Oh that’s great — the problem is intermittent, and sound is working correctly now. I’ll chime in if it’s a problem once more for me but for now it seems alright.
Sound issues only happen when there is no other audio. When there is another audio source transmitting sound ALSA applications (like Pidgin) exhibit no issues. So what’s being limited when there’s no sound?
The input is corked, which basically means the audio input isn’t open at all times. But because of said corking,(from my supposition) whenever there is a burst sound event like a notification PA doesn’t uncork in time for the sound to go through entirely, leading to garbled and incomplete playback.
I’ve dealt with PA issues with editing certain files before on Ubuntu, but audio corking was never a problem, rather it was microphone issues with boost not being adjustable in alsamixer. Gonna see what making the state not corked does for me.
Edit: Disabling cork plugin in default.pa didn’t resolve it.
Catching list-sink-inputs data is not easy on Pidgin.

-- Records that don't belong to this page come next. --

(** * rebranch: a shallow embedding of the workflow engine

    The development follows the Go package [rebranch]:

    - [git.go]        the version-control backend ([Git], [GitInterface]);
    - [editor.go]     the selection listing ([CreateInteractiveFile],
                      [ParseInteractiveFile]) and the editor launch;
    - [store.go]      the persisted operation record ([FileStore]);
    - [validation.go] the four preflight validators;
    - [rebranch.go]   the orchestrator ([startRebranch], [continueRebranch],
                      [ApplyCherryPicks], [finishRebranch], [abortRebranch]).

    Go strings are byte strings and are modelled by [string]; Go [int] is
    modelled by [Z]; a Go map is a [gmap].  Part I holds the definitions,
    Part II the properties. *)

From Stdlib Require Import ZArith Ascii String List Bool Lia Sorted.
From stdpp Require Import base tactics option list gmap strings pretty.

Open Scope string_scope.
Open Scope Z_scope.

(** * Part I: definitions *)

(** ** The [strings] package, as far as the code uses it *)

(** White space is what [unicode.IsSpace] says, and [strings.TrimSpace]
    and [strings.Fields] read the string as UTF-8.  The white space
    characters and their encodings are
    - in one byte: U+0009 to U+000D and U+0020 (Go's [asciiSpace] table);
    - in two bytes: U+0085 (C2 85) and U+00A0 (C2 A0);
    - in three bytes: U+1680 (E1 9A 80), U+2000 to U+200A (E2 80 80 to
      E2 80 8A), U+2028 and U+2029 (E2 80 A8, E2 80 A9), U+202F
      (E2 80 AF), U+205F (E2 81 9F) and U+3000 (E3 80 80).
    Every encoding starts with a byte that is no continuation byte, so
    wherever one of them stands in a string a character starts, whatever
    comes before it; a byte that starts none of them is no white space,
    be it part of a well-formed character or not (Go reads an ill-formed
    byte as U+FFFD, one byte wide). *)
Definition isSpace (c : ascii) : bool :=
  let n := nat_of_ascii c in
  ((9 <=? n)%nat && (n <=? 13)%nat) || (n =? 32)%nat.

Definition isSpace2 (c1 c2 : ascii) : bool :=
  let n1 := nat_of_ascii c1 in
  let n2 := nat_of_ascii c2 in
  (n1 =? 194)%nat && ((n2 =? 133)%nat || (n2 =? 160)%nat).
(** A successful [chat] followed by a clearing of the same user: the count
    reported is the length of the history before the chat plus two, and
    the history is empty afterwards. *)
Theorem chat_then_clear
    (kickoff_async : Crew -> outcome CrewOutput) (store_fault : option (nat * string))
    (request : ChatRequest) (c c1 : Collection) (body : ChatResponse) :
  chat kickoff_async store_fault request c = (Body body, c1) ->
  fst (delete_chat_history None (user_id request) c1) =
    Body {| delete_message := "Chat history deleted successfully.";
            delete_deleted_count := length (history (user_id request) c) + 2 |} /\
  history (user_id request) (snd (delete_chat_history None (user_id request) c1)) = [].
Proof.
  intros H. apply chat_body_inv in H. destruct H as (_ & _ & ->). split.
  - cbn [delete_chat_history delete_many fst deleted_count]. do 2 f_equal.
    cbn [documents]. rewrite filter_app, length_app. cbn [filter].
    rewrite !matches_stored, String.eqb_refl, history_eq, length_map. reflexivity.
  - rewrite history_eq. cbn [delete_chat_history delete_many snd documents].
    rewrite filter_after_delete. reflexivity.
Qed.

(** ** Invariants over runs of calls *)


(** As long as the store never stops halfway (no insertion fails after
    the first of the two documents, no deletion fails with a part of the
    documents gone), every history stays a sequence of whole exchanges, a
    user message followed by its bot message; its length is even. Backend
    failures, failed reads, insertions that fail before or after both
    writes, and clearings do not break this. *)
Theorem histories_are_whole_exchanges (calls : list Call) (c : Collection) (u : string) :
  Forall whole_batch calls ->
  (forall v, exchanges v (history v c)) ->
  exchanges u (history u (serve_all calls c)) /\
  exists n, length (history u (serve_all calls c)) = 2 * n.
Proof.
  intros Hw H.
  assert (E : forall v, exchanges v (history v (serve_all calls c))).
  { unfold serve_all. revert c H. induction Hw as [|call calls Hc _ IH]; intros c H; cbn.
    - exact H.
    - apply IH, serve_keeps_exchanges; assumption. }
  split; [apply E | apply (exchanges_length (E u))].
Qed.

(** ** More on the keyword chain *)

Lemma append_assoc_str (a b c : string) : ((a ++ b) ++ c = a ++ b ++ c)%string.
Proof. induction a as [|x a IH]; cbn; [reflexivity | rewrite IH; reflexivity]. Qed.

Lemma substring_of_trans (a b c : string) :
  substring_of a b -> substring_of b c -> substring_of a c.
Proof.
  intros (p1 & q1 & ->) (p2 & q2 & ->).
  exists (p2 ++ p1)%string, (q1 ++ q2)%string.
  rewrite !append_assoc_str. reflexivity.
Qed.
(** * Turn taking and streaming audio of the voice client (frontend/app.js)

    A shallow embedding of the part of [frontend/app.js] that decides when the
    microphone is captured, when agent audio is rendered and how an interrupt
    hands the turn back to the user.  The module-level [let] variables and the
    fields of the [state] object become one record; every handler of the
    script becomes a function on that record; the browser (socket, audio
    context, audio sources, microphone permission, console, clock) is the
    part of the record that only the event loop writes.

    The script is single threaded: a handler runs to completion, and an
    [async] function is cut at each [await] that can really suspend.  Every
    such continuation is an explicit event of the model. *)

From Stdlib Require Import List String Ascii Bool Arith Lia.
Import ListNotations.
Open Scope string_scope.
Open Scope nat_scope.
Open Scope list_scope.

(** ** Data *)

(** [WebSocket.readyState]. *)
Inductive ReadyState : Type := CONNECTING | OPEN | CLOSING | CLOSED.

(** [AudioContext.state] of [audioContextInstance], once it exists.  A
    context made by [new AudioContext] after a user gesture is running; the
    user agent may suspend it later. *)
Inductive ContextState : Type := Running | Suspended.

(** The value of [data.audio] when it is a non-empty string: the base64 text,
    and whether [atob], the [Int16Array] view and [createBuffer] accept it
    (when one of them throws, [playAudio] catches and logs). *)
Record Chunk : Type := mkChunk { base64 : string; decodes : bool }.
(** C8 as stated fails.  [onError] is optional: on a subscription whose
    options supply [onUpdate] and [onComplete] only, a result that
    normalises to an error invokes neither [onUpdate] nor [onError]. *)
Lemma onResult_no_callback_without_onError :
  let options := {| onComplete := true; onError := false; onUpdate := true |} in
  let result := {| resultData := JObj [("product", JNull)];
                   resultErrors := Some [ {| message := "Not found" |} ] |} in
  handleDataErrors (prop "product") (resultData result) (resultErrors result)
    = WithErrors {| extraInfo := JNull;
                    graphQLErrors := Some [ {| message := "Not found" |} ] |}
  /\ calls (snd (onResult (prop "product") options result initialWorld)) = []
  /\ countCalls isOnUpdate
       (calls (snd (onResult (prop "product") options result initialWorld)))
     + countCalls isOnError
       (calls (snd (onResult (prop "product") options result initialWorld)))
     = 0.
Proof.
  cbv zeta. repeat split.
Qed.

(** C9, refetch with variables.  [refetch] called with new variables sets
    them on the observable and, before it returns, hands the cached result
    for those variables to [onUpdate] when there is one (the projection of
    the cached data is truthy), and to no callback otherwise; the promise it
    returns is fulfilled with [{ data }] of the fresh network result for
    those variables, when that result normalises to the data outcome. *)
Theorem refetch_cached_then_network (observable : ObservableQuery)
    (mapFn : MapFn) (variables : JValue) (w : World)
    (result : RawResult) (fresh : JValue) :
  truthy variables = true ->
  network observable variables = Normal result ->
  handleDataErrors mapFn (resultData result) (resultErrors result)
    = WithData fresh ->
  let projected := mapFn (resultData (cached observable variables)) in
  fst (refetch observable mapFn variables w) = Fulfilled (dataObject fresh)
  /\ calls (snd (refetch observable mapFn variables w)) =
       calls w ++ (if truthy projected then [OnUpdate projected] else [])
  /\ observedVariables (snd (refetch observable mapFn variables w)) = variables.
Proof.
  intros Hvars Hnet Hfresh projected.
  pose proof (truthy_not_nullish variables Hvars) as Hnn.
  unfold refetch, when, bind. rewrite Hvars.
  cbn [setVariables currentResult observedVariables].
  rewrite handleDataErrors_no_transport. cbn [outcomeData].
  fold projected.
  unfold firePromise, observableRefetch, when, bind. rewrite Hnn.
  destruct (truthy projected); cbn; rewrite Hnet, Hfresh; cbn;
    repeat split; rewrite ?app_nil_r; reflexivity.
Qed.

Lemma refetch_cached_then_network_witness :
  let observable :=
    {| emissions := [];
       cached := fun _ => plain (productPayload "cached 42");
       network := fun _ => Normal (plain (productPayload "fresh 42"));
       reconfigured := Throw (Raised (JStr "unused")) |} in
  let run := refetch observable (prop "product") (JObj [("id", JStr "42")])
               initialWorld in
  fst run = Fulfilled (dataObject (JObj [("id", JStr "fresh 42")]))
  /\ calls (snd run) = [OnUpdate (JObj [("id", JStr "cached 42")])]
  /\ observedVariables (snd run) = JObj [("id", JStr "42")].
Proof.
  cbv zeta.
  apply (refetch_cached_then_network
           {| emissions := [];
              cached := fun _ => plain (productPayload "cached 42");
              network := fun _ => Normal (plain (productPayload "fresh 42"));
              reconfigured := Throw (Raised (JStr "unused")) |}
           (prop "product") (JObj [("id", JStr "42")]) initialWorld
           (plain (productPayload "fresh 42")) (JObj [("id", JStr "fresh 42")])).
  - reflexivity.
  - reflexivity.
  - reflexivity.
Defined.

(* ===================================================================== *)
(** * Further properties of the normaliser and the promise wrappers *)
(* ===================================================================== *)

Lemma nullish_falsy (v : JValue) : nullish v = true -> truthy v = false.
Proof. destruct v; cbn; intro H; try reflexivity; discriminate H. Qed.

Lemma handleDataErrors_single_field (key : string) (value : JValue)
    (apolloErrors : option (list GraphQLError)) :
  handleDataErrors (prop key) (JObj [(key, value)]) apolloErrors =
  if nullish value && isSome apolloErrors
  then WithErrors {| extraInfo := JNull; graphQLErrors := apolloErrors |}
  else WithData value.
Proof.
  assert (Hprop : prop key (JObj [(key, value)]) = value).
  { cbn. rewrite String.eqb_refl. reflexivity. }
  destruct (nullish value) eqn:Hv.
  - assert (He : isDataEmpty (JObj [(key, value)]) = true).
    { unfold isDataEmpty. cbn. rewrite Hv. reflexivity. }
    destruct apolloErrors as [transportErrors |]; cbn [andb isSome].
    + rewrite (handleDataErrors_present_empty _ _ transportErrors He).
      rewrite (empty_data_no_errors _ He). reflexivity.
    + rewrite handleDataErrors_no_transport, Hprop. reflexivity.
  - cbn [andb]. rewrite handleDataErrors_not_empty, Hprop; [reflexivity |].
    unfold isDataEmpty. cbn. rewrite Hv. reflexivity.
Qed.

(** X2.  Transport errors are dropped when there is data: if the factory
    comes back with a result whose data is not empty, [firePromise] fulfils
    the promise with [{ data: mapFn(data) }] whatever the transport-error
    list of the result holds. *)
Theorem firePromise_data_wins (promise : M (Completion RawResult)) (mapFn : MapFn)
    (w w' : World) (result : RawResult) :
  promise w = (Normal result, w') ->
  isDataEmpty (resultData result) = false ->
  firePromise promise mapFn w =
    (Fulfilled (dataObject (mapFn (resultData result))), w').
Proof.
  intros Hrun Hne.
  rewrite (firePromise_run promise mapFn w w' (Normal result) Hrun).
  rewrite (handleDataErrors_not_empty mapFn _ _ Hne). reflexivity.
Qed.

Lemma firePromise_data_wins_witness :
  firePromise
    (ret (Normal {| resultData := JObj [("me", JObj [("email", JStr "a@b.com")]);
                                        ("orders", JNull)];
                    resultErrors := Some [ {| message := "Permission denied" |} ] |}))
    (prop "me") initialWorld
  = (Fulfilled (dataObject (JObj [("email", JStr "a@b.com")])), initialWorld).
Proof.
  apply (firePromise_data_wins
    (ret (Normal {| resultData := JObj [("me", JObj [("email", JStr "a@b.com")]);
                                        ("orders", JNull)];
                    resultErrors := Some [ {| message := "Permission denied" |} ] |}))
    (prop "me") initialWorld initialWorld
    {| resultData := JObj [("me", JObj [("email", JStr "a@b.com")]);
                           ("orders", JNull)];
       resultErrors := Some [ {| message := "Permission denied" |} ] |}).
  - reflexivity.
  - reflexivity.
Defined.

(* ===================================================================== *)
(** * Further properties of sign-in *)
(* ===================================================================== *)

(** X4.  When the transport fails on the sign-in mutation, the promise of
    [signIn] is rejected with that failure, and nothing else happens: the
    token store, the credential manager and the call log are as before. *)
Theorem signIn_transport_failure (env : Environment)
    (variables : option Credentials) (options : option SignInOptions)
    (w : World) (error : Failure) :
  transport env variables = Throw error ->
  signIn env variables options w = (Rejected error, w).
Proof.
  intro Hfail.
  unfold signIn, fireQuery, firePromise, TokenAuth, bind. rewrite Hfail.
  reflexivity.
Qed.

Lemma signIn_transport_failure_witness :
  signIn {| passwordCredential := true;
            transport := fun _ => Throw (Raised (JStr "Failed to fetch")) |}
         (Some {| email := "a@b.com"; password := "x" |})
         (Some {| userUpdate := true |}) (signedInWorld "OLD")
  = (Rejected (Raised (JStr "Failed to fetch")), signedInWorld "OLD").
Proof.
  apply (signIn_transport_failure
           {| passwordCredential := true;
              transport := fun _ => Throw (Raised (JStr "Failed to fetch")) |}).
  reflexivity.
Defined.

The command only recognises an active audio stream and the audio notifications in Pidgin are very short, so have to be quick to catch it (or use a longer audio file)

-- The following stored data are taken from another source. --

(** [shape r prev u rest]: [r] can match the word [u] when [prev] is the
    character before it and [rest] the text after it. *)
Fixpoint shape (r : regex) (prev : option ascii) (u rest : text) : Prop :=
  match r with
  | Empty => u = []
  | Class p => exists c, u = [c] /\ p c = true
  | Boundary => u = [] /\ at_boundary (prev, rest) = true
  | Cat a b =>
      exists u1 u2,
        u = u1 ++ u2 /\
        shape a prev u1 (u2 ++ rest) /\
        shape b (last_char prev u1) u2 rest
  | Alt a b => shape a prev u rest \/ shape b prev u rest
  | Repeat lo hi a => rounds (shape a) lo hi prev u rest
  end.

End Shape.

Import Shape.

(** ** Definitions used to state the properties of the chunker *)

(** A token: a non-empty run without whitespace. *)
Definition token (w : text) : Prop :=
  w <> [] /\ Forall (fun c => is_whitespace c = false) w.

Definition long (chunk : text) : bool := 50 <? length chunk.

(** The number of windows over [n] tokens with a stride of [s]. *)
Definition window_count (n s : nat) : nat := (n + s - 1) / s.

(** The window of [size] tokens that starts at token [i]. *)
Definition tokens_from (words : list text) (size i : nat) : list text :=
  firstn size (skipn i words).
(** C10: with nothing cached, a discovery that returns a node together with
    an error has its error dropped.  The node is cached before the injection
    function runs, and the function goes on as with no error: it sends the
    GET of the URL with the configured scheme, that node as the host, the
    path [/swift/api/v1/create] and the encoded parameters with [table] set
    to [swan], and returns what the transport answers; the error of the
    discovery is in neither the result nor the state.  For every
    collaborator, the call ends with the error that names the network, no
    request sent, exactly when nothing is cached and the discovery returns
    an error together with an empty node. *)
Theorem createStorageOperationURL_discovery_error_dropped (E : Env)
    (c : Configuration) (q : Values) (fn : Values -> State -> Values * State)
    (st : State) (an : string) (e : error) :
  accessNode st = EmptyString ->
  GetAccessNode E (Network c) = (an, Some e) ->
  an <> EmptyString ->
  let st1 := setAccessNode an (emit (EvGetAccessNode (Network c)) st) in
  let u := {| uScheme := Scheme c; uHost := an;
              uPath := "/swift/api/v1/create";
              uRawQuery := Values_Encode
                             (Values_Set "table" "swan" (fst (fn q st1))) |} in
  let out := createStorageOperationURL E c q fn st in
  snd out = emit (EvGet u) (snd (fn q st1))
  /\ fst (fst out)
     = storageResult (URL_String E u) (http_Get E (URL_String E u))
  /\ snd (fst out) = Values_Set "table" "swan" (fst (fn q st1))
  /\ (snd (fn q st1) = st1 ->
      accessNode (snd out) = an
      /\ events (snd out)
         = events st ++ [EvGetAccessNode (Network c); EvGet u])
  /\ (forall (E0 : Env) (st0 : State),
        createStorageOperationURL E0 c q fn st0
        = ((EmptyString, Some (noAccessNodeError c)), q,
           emit (EvGetAccessNode (Network c)) st0)
        <-> accessNode st0 = EmptyString
            /\ snd (GetAccessNode E0 (Network c)) <> None
            /\ fst (GetAccessNode E0 (Network c)) = EmptyString).
Proof.
  intros Ha Hg Hn st1 u out. subst out.
  assert (Hgo : accessNode st <> EmptyString
                \/ snd (GetAccessNode E (Network c)) = None
                \/ fst (GetAccessNode E (Network c)) <> EmptyString)
    by (right; right; now rewrite Hg).
  rewrite (createStorageOperationURL_goes_on E c q fn st Hgo).
  assert (H1 : afterCheck E c st = st1)
    by (unfold afterCheck; now rewrite Ha, Hg).
  rewrite H1, requestStorageOperation_run. cbn [fst snd].
  change (accessNode st1) with an. fold u.
  split; [reflexivity|]. split; [reflexivity|]. split; [reflexivity|].
  split.
  - intros ->. cbn [emit accessNode events st1 setAccessNode].
    split; [reflexivity|]. now rewrite <- app_assoc.
  - intros E0 st0. split.
    + intros H.
      destruct (String.eqb_spec (accessNode st0) "") as [Ha0|Ha0].
      * destruct (GetAccessNode E0 (Network c)) as [an0 [e0|]] eqn:Hg0.
        -- destruct (String.eqb_spec an0 "") as [Hn0|Hn0].
           ++ cbn [fst snd]. repeat split; [exact Ha0 | discriminate | exact Hn0].
           ++ exfalso.
              rewrite (createStorageOperationURL_goes_on E0 c q fn st0) in H
                by (right; right; now rewrite Hg0).
              exact (requestStorageOperation_not_stopped _ _ _ _ _ _ _ _ _ H).
        -- exfalso.
           rewrite (createStorageOperationURL_goes_on E0 c q fn st0) in H
             by (right; left; now rewrite Hg0).
           exact (requestStorageOperation_not_stopped _ _ _ _ _ _ _ _ _ H).
      * exfalso.
        rewrite (createStorageOperationURL_goes_on E0 c q fn st0) in H
          by (left; exact Ha0).
        exact (requestStorageOperation_not_stopped _ _ _ _ _ _ _ _ _ H).
    + intros (Ha0 & He0 & Hn0).
      now apply createStorageOperationURL_stops.
Qed.

Definition flakyDiscovery : Fixture :=
  {| fxAllow := true;
     fxDiscovery := ("51da.uk"%string, Some "store is stale"%string);
     fxValid := true; fxGet := okGet "https://51db.uk/next";
     fxPairs := []; fxClock := fun n => 1600000000000000000 + Z.of_nat n |}.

Yeah I legit can’t figure this out. I’m good at Linux, and I’ve shown some exemplary competency with certain subjects on here but PulseAudio – when it goes wrong — is above my pay grade.

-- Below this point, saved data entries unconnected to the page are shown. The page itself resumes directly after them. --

Definition handleToolsList (req : JSONRPCRequest.t) (s : Server) : Server :=
  sendResult (JSONRPCRequest.ID req) toolsList s.

(** *** handleRecall, in the three steps of its body *)

(** Lines 211-220: the arguments are decoded, the error of the decoder is
    dropped, and a zero limit becomes 5. *)
Definition recallParams (args : RawMessage) : RecallParams.t :=
  let params := fst (Unmarshal RecallParams.names RecallParams.set args RecallParams.zero) in
  if RecallParams.Limit params =? 0
  then RecallParams.mk (RecallParams.Query params) 5 (RecallParams.Semantic params)
  else params.

(** Lines 222-235: the embedding of the query is asked for; with a vector
    the hybrid search runs, without one the keyword recall. *)
Definition recallSearch (params : RecallParams.t) (s : Server)
    : result E (list Memory.t) * Server :=
  let '(emb, s1) := onWorld (Embed (RecallParams.Query params)) s in
  match emb with
  | EmbedVector queryEmb =>
      onStore (HybridSearch (RecallParams.Query params) queryEmb
                            (RecallParams.Limit params)) s1
  | _ =>
      onStore (Recall (RecallRequest.mk (RecallParams.Query params)
                                        (RecallParams.Limit params))) s1
  end.

Definition recallText (query : string) (memories : list Memory.t) : string :=
  if Z.of_nat (List.length memories) =? 0
  then "No memories found for: " ++ Quote query
  else "Found " ++ Itoa (Z.of_nat (List.length memories)) ++ " memories:" ++ nl ++ nl
       ++ recallItems 0 memories.

(** Lines 237-262: an error of the search is reported with code -32000,
    a list is formatted as text. *)
Definition recallReply (req : JSONRPCRequest.t) (params : RecallParams.t)
    (found : result E (list Memory.t)) (s : Server) : Server :=
  match found with
  | Err err => sendError (JSONRPCRequest.ID req) (-32000) (Error err) s
  | Ok memories =>
      sendResult (JSONRPCRequest.ID req)
                 (textContent (recallText (RecallParams.Query params) memories)) s
  end.

Definition handleRecall (req : JSONRPCRequest.t) (args : RawMessage) (s : Server)
    : Server :=
  let params := recallParams args in
  let '(found, s1) := recallSearch params s in
  recallReply req params found s1.

(** *** handleRemember *)

(** Lines 266-275: the arguments are decoded, the error of the decoder is
    dropped, and an empty type becomes fact. *)
Definition rememberParams (args : RawMessage) : RememberParams.t :=
  let params :=
    RememberParams.value
      (fst (Unmarshal RememberParams.names RememberParams.set args
                      RememberParams.start)) in
  if String.eqb (RememberParams.Type_ params) ""
  then RememberParams.mk (RememberParams.Content params) "fact"
                         (RememberParams.Topics params)
  else params.

(** Lines 278-296: the composite literal, given the clock reading and the
    identifier. *)
Definition newMemory (params : RememberParams.t) (now : Time) (id : string)
    : Memory.t :=
  {| Memory.ID := id;
     Memory.Type_ := RememberParams.Type_ params;
     Memory.Content := RememberParams.Content params;
     Memory.Summary := summaryOf (RememberParams.Content params);
     Memory.Scope := MemoryScopePersonal;
     Memory.Source := {| Source.Type_ := SourceTypeManual;
                         Source.Reference := "mcp";
                         Source.Timestamp := now |};
     Memory.Confidence := 1%float;
     Memory.Importance := 1%float;
     Memory.Topics := RememberParams.Topics params;
     Memory.CreatedAt := now;
     Memory.LastAccessedAt := now;
     Memory.AccessCount := 0 |}.

(** Lines 304-308: the embedding of the content is asked for; with a
    vector it is stored, and the error of that update is dropped. *)
Definition embedMemory (memory : Memory.t) (s : Server) : Server :=
  let '(emb, s1) := onWorld (Embed (Memory.Content memory)) s in
  match emb with
  | EmbedVector v =>
      snd (onStore (UpdateMemoryEmbedding (Memory.ID memory) v) s1)
  | _ => s1
  end.

Definition rememberText (params : RememberParams.t) (memory : Memory.t) : string :=
  "✅ Remembered: " ++ RememberParams.Content params ++ nl
    ++ "   Type: " ++ RememberParams.Type_ params ++ nl
    ++ "   ID: " ++ Memory.ID memory.

(** Lines 278-299: the clock is read, the identifier drawn, the memory
    built and handed to the store. *)
Definition rememberSave (params : RememberParams.t) (s : Server)
    : option E * Memory.t * Server :=
  let '(now, s1) := onWorld Now s in
  let '(id, s2) := onWorld MakeULID s1 in
  onStore (CreateMemory (newMemory params now id)) s2.

(** Lines 299-316: an error of the store is reported with code -32000;
    otherwise the embedding step runs and the success is reported. *)
Definition rememberReply (req : JSONRPCRequest.t) (params : RememberParams.t)
    (err : option E) (memory : Memory.t) (s : Server) : Server :=
  match err with
  | Some err =>
      sendError (JSONRPCRequest.ID req) (-32000)
                ("Failed to save memory: " ++ Error err) s
  | None =>
      sendResult (JSONRPCRequest.ID req) (textContent (rememberText params memory))
                 (embedMemory memory s)
  end.

Definition handleRemember (req : JSONRPCRequest.t) (args : RawMessage) (s : Server)
    : Server :=
  let params := rememberParams args in
  let '(err, memory, s1) := rememberSave params s in
  rememberReply req params err memory s1.

(** *** handleStatus *)

Fixpoint statusItems (byType : list (MemoryType * Z)) : string :=
  match byType with
  | [] => ""
  | (t, count) :: rest =>
      "  " ++ t ++ ": " ++ Itoa count ++ nl ++ statusItems rest
  end.

Definition statusText (stats : Stats.t) : string :=
  "MemoryPilot Status" ++ nl ++ nl
    ++ "Total memories: " ++ Itoa (Stats.TotalMemories stats) ++ nl
    ++ "Projects: " ++ Itoa (Stats.ProjectCount stats) ++ nl ++ nl
    ++ "By type:" ++ nl
    ++ statusItems (Stats.ByType stats).

Definition handleStatus (req : JSONRPCRequest.t) (s : Server) : Server :=
  let '(got, s1) := onStore GetStats s in
  match got with
  | Err err => sendError (JSONRPCRequest.ID req) (-32000) (Error err) s1
  | Ok stats => sendResult (JSONRPCRequest.ID req) (textContent (statusText stats)) s1
  end.

(** *** Dispatch *)

Definition handleToolsCall (req : JSONRPCRequest.t) (s : Server) : Server :=
  let '(params, ok) :=
    Unmarshal CallParams.names CallParams.set (JSONRPCRequest.Params req)
              CallParams.zero in
  if negb ok then sendError (JSONRPCRequest.ID req) (-32602) "Invalid params" s
  else if String.eqb (CallParams.Name params) "memorypilot_recall"
  then handleRecall req (CallParams.Arguments params) s
  else if String.eqb (CallParams.Name params) "memorypilot_remember"
  then handleRemember req (CallParams.Arguments params) s
  else if String.eqb (CallParams.Name params) "memorypilot_status"
  then handleStatus req s
  else sendError (JSONRPCRequest.ID req) (-32602) "Unknown tool" s.

Definition handleRequest (req : JSONRPCRequest.t) (s : Server) : Server :=
  if String.eqb (JSONRPCRequest.Method req) "initialize" then handleInitialize req s
  else if String.eqb (JSONRPCRequest.Method req) "tools/list" then handleToolsList req s
  else if String.eqb (JSONRPCRequest.Method req) "tools/call" then handleToolsCall req s
  else sendError (JSONRPCRequest.ID req) (-32601) "Method not found" s.

(** *** Run

    The main loop, over what the successive calls of ReadString return
    before the end of the stream; the end of the list is io.EOF.  The
    result is the error Run returns, if any, and the server as the loop
    left it. *)
Fixpoint loop (reader : list Read) (s : Server) : option string * Server :=
  match reader with
  | [] => (None, s)
  | ReadError msg :: _ => (Some ("read error: " ++ msg), s)
  | ReadLine line :: rest =>
      let '(req, ok) := decodeRequest line in
      if negb ok then loop rest (sendError JNull (-32700) "Parse error" s)
      else loop rest (handleRequest req s)
  end.

Definition Run (reader : list Read) (s : Server) : option string * Server :=
  loop reader (sendServerInfo s).

End Server.

Arguments Server St X : clear implicits.

(* ================================================================== *)
(** ** The Record Store and the search engine of the specification

    internal/store is not among the sources at hand.  Where a property
    depends on what the store itself does, it is stated against the store
    that sections 4.1, 4.2 and 7 of the specification describe. *)

Module SpecStore.

(** Modelled from the spec: the error taxonomy of section 7, for the
    errors of internal/store (not among the sources).  The specification
    gives no message texts; the message of an error is its name. *)
Inductive StoreError : Type :=
| ValidationError
| NotFoundError
| InvalidQueryError
| InternalError.

#[global] Instance StoreError_error : error StoreError :=
  fun e =>
    match e with
    | ValidationError => "ValidationError"
    | NotFoundError => "NotFoundError"
    | InvalidQueryError => "InvalidQueryError"
    | InternalError => "InternalError"
    end.

(** Modelled from the spec: the closed enumeration of memory types of
    section 3 (pkg/models, not among the sources). *)
Definition memoryTypes : list MemoryType :=
  ["decision"; "pattern"; "fact"; "preference"; "mistake"; "learning"].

I’ve disabled both corking and suspend on idle in default.pa and nothing changes with either ALSA or Automatic in Pidgin. Mind, none of thiis happens with the EQ turned off, and this never happens in the live session, in spite of using the same version, built with the same tarball.
I had also started fresh, with a formatted home and root part. After updating everything, the problem happens. And I really do not want to go through the effort of reinstalling again and installing packages one-by-one on a USB-attached media to figure it out.